Я могла бы долго, восторженно - и всё-таки с риском стать нудной -
рассказывать о том, как мы до его отъезда в Штаты восторгались его
блестящими эссе: футурология, социология и пр. "новые философские"
науки были так модны тогда! Сейчас он неожиданно, во всяком случае, для
многих из нас, вынырнул - совсем новый и всё-таки поразительно тот же.

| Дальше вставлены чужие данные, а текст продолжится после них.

Lemma connected_board_witness :
  reachable ready_world /\
  exists (f : nat) (fo : Firmata),
    firmata (board ready_world) = Some f /\ heap ready_world !! f = Some fo.
Proof.
  assert (H : reachable ready_world).
  { exists 1700000000000,
      [Inside do_connectSerial; Outside (PortOpened 0 a_port);
       Outside (Emitted 0 E_open 0); Outside (Library 0 (Topology three_pins [2]));
       Outside (Emitted 0 E_ready 0)].
    vm_compute. reflexivity. }
  split; [exact H|].
  apply (connected_board_holds_an_instance ready_world H). vm_compute. reflexivity.
Defined.

End Grounded.

(** * What holds along every run of a connector *)

Section RegistryLists.

Import Connector.

Lemma indexOf_delete (b : nat) (bs : list nat) (i : nat) :
  NoDup bs -> indexOf b bs = Some i ->
  delete i bs = List.filter (fun x => negb (Nat.eqb b x)) bs.
Proof.
  intros Hnd. revert i; induction Hnd as [|x bs Hx Hnd IH]; intros i; cbn; [discriminate|].
  rewrite list_elem_of_In in Hx.
  destruct (Nat.eqb_spec x b) as [->|Hne].
  - intros [= <-]. cbn. rewrite Nat.eqb_refl. cbn.
    symmetry. apply List.forallb_filter_id. apply List.forallb_forall.
    intros y Hy. apply negb_true_iff, Nat.eqb_neq. intros ->. contradiction.
  - destruct (indexOf b bs) as [j|]; cbn; [|discriminate]. intros [= <-]. cbn.
    destruct (Nat.eqb_spec b x) as [->|_]; [contradiction|]. cbn. f_equal. now apply IH.
Qed.

Lemma filter_absent (b : nat) (bs : list nat) :
  ~ In b bs -> List.filter (fun x => negb (Nat.eqb b x)) bs = bs.
Proof.
  intros H. apply List.forallb_filter_id. apply List.forallb_forall.
  intros y Hy. apply negb_true_iff, Nat.eqb_neq. intros ->. contradiction.
Qed.

Lemma filter_out_In (b x : nat) (bs : list nat) :
  In x (List.filter (fun y => negb (Nat.eqb b y)) bs) <-> In x bs /\ x <> b.
Proof.
  rewrite List.filter_In, negb_true_iff, Nat.eqb_neq. split; intros [H1 H2]; auto.
Qed.

Lemma existsb_In (b : nat) (bs : list nat) :
  existsb (Nat.eqb b) bs = true <-> In b bs.
Proof.
  rewrite existsb_exists. split.
  - intros (x & Hx & E). apply Nat.eqb_eq in E. now subst.
  - intros H. exists b. split; [exact H|apply Nat.eqb_refl].
Qed.

(** What [removeBoard] leaves in the registry when no board is in it
    twice. *)
Lemma removeBoard_boards (b : nat) (c : State) :
  NoDup (boards c) ->
  boards (removeBoard b c) = List.filter (fun x => negb (Nat.eqb b x)) (boards c).
Proof.
  intros Hnd. unfold removeBoard.
  destruct (indexOf b (boards c)) as [i|] eqn:E; cbn.
  - now apply indexOf_delete.
  - symmetry. apply filter_absent. now apply indexOf_None.
Qed.

Lemma removeBoard_rest (b : nat) (c : State) :
  store (removeBoard b c) = store c /\ calls (removeBoard b c) = calls c /\
  watching (removeBoard b c) = watching c.
Proof. unfold removeBoard. now destruct (indexOf b (boards c)). Qed.

Lemma map_insert_same {A B} (f : A -> B) (l : list A) (k : nat) (x y : A) :
  l !! k = Some x -> f y = f x -> map f (<[k := y]> l) = map f l.
Proof.
  revert k; induction l as [|z l IH]; intros [|k]; cbn; try discriminate.
  - intros [= ->] E. now rewrite E.
  - intros H E. f_equal. now apply IH.
Qed.

Lemma NoDup_map_lookup {A B} (f : A -> B) (l : list A) (i j : nat) (x y : A) :
  NoDup (map f l) -> l !! i = Some x -> l !! j = Some y -> f x = f y -> i = j.
Proof.
  revert i j; induction l as [|z l IH]; intros [|i] [|j]; cbn; try discriminate.
  - reflexivity.
  - intros Hnd [= ->] Hy E. apply NoDup_cons in Hnd as [Hn _].
    exfalso. apply Hn. rewrite E. apply list_elem_of_In, in_map.
    eapply list_elem_of_In, list_elem_of_lookup_2, Hy.
  - intros Hnd Hx [= ->] E. apply NoDup_cons in Hnd as [Hn _].
    exfalso. apply Hn. rewrite <- E. apply list_elem_of_In, in_map.
    eapply list_elem_of_In, list_elem_of_lookup_2, Hx.
  - intros Hnd Hx Hy E. apply NoDup_cons in Hnd as [_ Hnd]. f_equal. now apply (IH i j).
Qed.

End RegistryLists.

Section Orderly.

Import Connector RegistrySpec.

Lemma orderly_new (serial : bool) (t : Z) : orderly (new_State serial t).
Proof.
  split; cbn; try constructor. intros b [].
Qed.

(** [connectSerial] where there is Web Serial: a new board, whose
    [connectSerial] is pending, and a call that waits for it. *)
Lemma connectSerial_runs (extensionId : string) (c : State) :
  serial c = true ->
  exists w2 : Board.World,
    connectSerial extensionId c =
    (Later (length (calls c)),
     with_calls (calls c ++ [mkCall (length (store c)) 0 Pending])
       (with_store (store c ++ [w2]) c)) /\
    Board.cells w2 = [Board.ConnectCell Pending] /\
    Board.state (Board.board w2) = Board.S_portRequesting.
Proof.
  intros H. unfold connectSerial. rewrite H. cbn. eexists. repeat split.
Qed.

Lemma orderly_connectSerial (extensionId : string) (c : State) :
  orderly c -> orderly (snd (connectSerial extensionId c)).
Proof.
  intros [J1 J2 J3 J4 J5].
  destruct (serial c) eqn:Hs.
  2:{ unfold connectSerial. rewrite Hs. cbn. now split. }
  destruct (connectSerial_runs extensionId c Hs) as (w2 & -> & _). cbn [snd].
  split; cbn.
  - rewrite length_app. cbn. apply Forall_app. split.
    + eapply List.Forall_impl; [|exact J1]. intros call. cbn. lia.
    + repeat constructor. cbn. lia.
  - rewrite map_app. cbn. apply NoDup_app. split; [exact J2|]. split.
    + intros x Hx Hin. apply list_elem_of_In in Hx, Hin. destruct Hin as [<-|[]].
      apply in_map_iff in Hx as (call & E & Hcall).
      rewrite List.Forall_forall in J1. specialize (J1 call Hcall). lia.
    + apply NoDup_singleton.
  - exact J3.
  - exact J4.
  - intros b Hb. destruct (J5 b Hb) as (k & p & Hk). exists k, p.
    now apply lookup_app_l_Some.
Qed.

Lemma seen_connectSerial (extensionId : string) (c : State) :
  orderly c -> (forall k, seen k c) ->
  forall k, seen k (snd (connectSerial extensionId c)).
Proof.
  intros [J1 _ _ _ _] Hseen k.
  destruct (serial c) eqn:Hs.
  2:{ unfold connectSerial. rewrite Hs. cbn. apply Hseen. }
  destruct (connectSerial_runs extensionId c Hs) as (w2 & -> & Hcells & _). cbn [snd].
  intros b p w. cbn -[lookup]. intros Hk Hb.
  destruct (Nat.lt_ge_cases k (length (calls c))) as [Hlt|Hge].
  - rewrite lookup_app_l in Hk by exact Hlt.
    assert (Hbl : (b < length (store c))%nat).
    { rewrite List.Forall_forall in J1.
      apply (J1 (mkCall b p Pending)).
      eapply list_elem_of_In, list_elem_of_lookup_2, Hk. }
    rewrite lookup_app_l in Hb by exact Hbl. exact (Hseen k b p w Hk Hb).
  - rewrite lookup_app_r in Hk by exact Hge.
    destruct (k - length (calls c))%nat as [|n]; [|destruct n; discriminate Hk].
    injection Hk as <- <-.
    rewrite list_lookup_middle in Hb by reflexivity. injection Hb as <-.
    now rewrite Hcells.
Qed.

Лучше всего об этом, я думаю, скажет его монолог о самом себе:
Нодар Джин: Я родился в Грузии, а потому мне долго
пришлось дисциплинировать собственный мозг, воспринимая его как второй
по важности человеческий орган. Поначалу помогали мне в том дед-раввин
и отец-прокурор (тоже "юрист"), позже помогали более знаменитые
соплеменники (Маркс) и земляки (Сталин). Окончательно отвадила меня от
отечества и любомудрия научная работа в Институте философии Академии
наук, и в 1980 году я эмигрировал в Штаты, где стал пробовать себя в
областях, отвергающих абстрактное мышление: в фотографии, кино и
радиожурналистике.
А.Николаевская: Отмщение за измену философии не
заставило себя долго ждать: "Голос Америки" воскресил в его памяти
голоса отечества. Единолично предпринятое им восстание против засилья
на "голосе" местного агитпропа и бездарщины, выказавших себя даже в
использовании "концертов по заявкам слушателей" для трансляции
шпионских сигналов, было решительно подавлено "блюстителями
дисциплины". После слушаний в федеральном суде США дела о
посягательстве американского правительственного учреждения на свободу
слова советского эмигранта центристский журнал "The New Republic"

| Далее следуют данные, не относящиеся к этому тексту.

(** * promql-engine: the number-literal selector and the binary vector operator

    A shallow embedding of [physicalplan/scan] (number-literal selector) and
    [physicalplan/binary/vector.go] (vector-to-vector binary operator), with
    the properties the engine's specification states about them.

    Conventions.
    - [uint64] values (hashes, series ids) are [N]; [int64] and [int] values
      are [Z] with the two's-complement wrap-around written out; lengths of
      slices and positions in them are [nat].
    - Go maps are [gmap]s. The order in which [range] visits a map is not
      specified by Go: it is a parameter ([rangeKeys]) of which we only know
      that it enumerates the keys once each.
    - A Go call returns a value, returns an [error], or panics: [outcome]. *)

From Stdlib Require Import ZArith Lia.
From stdpp Require Import base numbers option list strings gmap sorting.

Local Open Scope Z_scope.

(** ** Outcomes of Go calls *)

Inductive outcome (A : Type) : Type :=
  | Ok (a : A)
  | Err (e : string)
  | Panic (msg : string).
Arguments Ok {A} a.
Arguments Err {A} e.
Arguments Panic {A} msg.

#[global] Instance outcome_ret : MRet outcome := λ A a, Ok a.
#[global] Instance outcome_bind : MBind outcome := λ A B f m,
  match m with
  | Ok a => f a
  | Err e => Err e
  | Panic msg => Panic msg
  end.

(** A method that updates its receiver: the receiver after the call is
    returned next to the outcome; an error or a panic ends the method. *)
Definition action (St A : Type) : Type := St → outcome A * St.

#[global] Instance action_ret {St} : MRet (action St) := λ A a s, (Ok a, s).
#[global] Instance action_bind {St} : MBind (action St) := λ A B k m s,
  match m s with
  | (Ok a, s') => k a s'
  | (Err e, s') => (Err e, s')
  | (Panic msg, s') => (Panic msg, s')
  end.

Definition lift {St A} (r : outcome A) : action St A := λ s, (r, s).

Definition is_Ok {A} (r : outcome A) : Prop :=
  match r with Ok _ => True | _ => False end.
Definition is_Err {A} (r : outcome A) : Prop :=
  match r with Err _ => True | _ => False end.
Definition is_Panic {A} (r : outcome A) : Prop :=
  match r with Panic _ => True | _ => False end.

публикует статью "Гражданин Джин", напоминая читателю о герое
классического фильма "Гражданин Кейн", прославленном в Америке
поборнике честности в журналистике. Эта тяжба ещё не закончена, но
главным итогом ухода из сферы абстрактного мышления в мир конкретных
наблюдений явилась для Нодара Джина обобщающая мысль: хамство
универсально, как водород.
Возрождение интереса к
философии увенчалось присуждением ему Рокфеллеровской премии по
гуманитарным наукам и возвращением к профессорской работе в
университетах (где он читает лекции о сравнительной природе
абстрактного и визуального мышления). В 1990 году в качестве гостящего
в Москве профессора он преподаёт в Российском государственном
гуманитарном университете сравнительную историю религий. В последнее
время Нодар Джин на полпути между Америкой и Москвой - в Лондоне, где,
как он считает, ему наконец-то удалось найти для себя ту единственную
форму деятельности, в которое реальное уживается с отвлечённым наиболее
естественным образом, - художественную прозу.

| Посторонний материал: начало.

(** * bam-utility-plugins: value predicates and the form validator

    A shallow embedding of the two source files of the repository

    - the predicate library ([isEmpty] and its helpers, [isTextIncludes],
      [isTextExcludes]), and
    - [validate.ts]: the five built-in validators, the module-level
      validator table and the [Validator] class,

    followed by the properties of the specification, each settled against
    the embedding.

    Conventions of the embedding.

    - A string is the list of its UTF-16 code units, as the language
      defines [length], [.] and [\s] on it.
    - A number is [NaN] or an integer.  The numbers this program handles
      are pixel counts, byte counts and length bounds; fractions and
      infinities are not represented.  An integer of magnitude [2^53] or
      more stands for the double of that value; how such a number
      prints, and what a pattern makes of it, is asked of the host.
    - A value is a tree of data: cyclic objects, functions and symbols
      are not represented.  An object is known by its own enumerable
      properties; one that is not plain converts to a string as the host
      says.  Objects that the program mutates and shares (the validator
      table, the [errors] mapping of an engine) live in an explicit store
      and are named by locations.
    - A property that an object does not have of its own is looked up in
      [Object.prototype], which belongs to the host.
    - An [async] function is a computation that may throw: a rejected
      promise and a thrown exception are the same outcome, and [await]
      is sequencing.  The source starts no two computations at once.
    - A JSON text is represented by its syntax tree. *)

From Stdlib Require Import ZArith NArith List String Ascii Bool Lia.
From stdpp Require Import gmap list.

"История моего самоубийства"
уже в рукописи вызвала восторженные отклики, в частности, Иосифа
Бродского. После многих лет эмиграции герой-рассказчик летит из Америки
в родную Грузию на борту этакого "корабля дураков", напичканного такими
же (знакомыми ему и незнакомыми) "безумцами", как он сам, - людьми,
которые своими поступками, словами и переживаниями лишь оттеняют
смехотворную абсурдность бытия. Роман полон экскурсов в минувшее и ещё
не наступившее. Он состоит из ста остроумных, парадоксальных, а порой
и, мягко говоря, пикантных сюжетов, по автору - картин. Одну из них мы
и предлагаем сегодня вниманию читателей "Литературной газеты".
Само время - прошлое,
будущее или сиюминутное - является для рассказчика лишь формой
преодоления пространства - любой действительности, которая настолько
скучна, что делать ничего иного, как жить, не остаётся: "Люди живут из
скуки; а что ещё делать при скуке, как не жить?!"
Сейчас Нодар Джин читает
лекции по философии, работает на Би-би-си, фотографирует и пишет два
романа: один - о популярном американском писателе, наслаждающемся
созданием и умерщвлением персонажей, а другой - о финальной драме
Иосифа Джугашвили, о том, как расставался с жизнью этот отчаянный
идеалист, испытывавший муки при "исправлении" действительности.
"Главное же, чем я занимаюсь, - я живу", - говорит Нодар.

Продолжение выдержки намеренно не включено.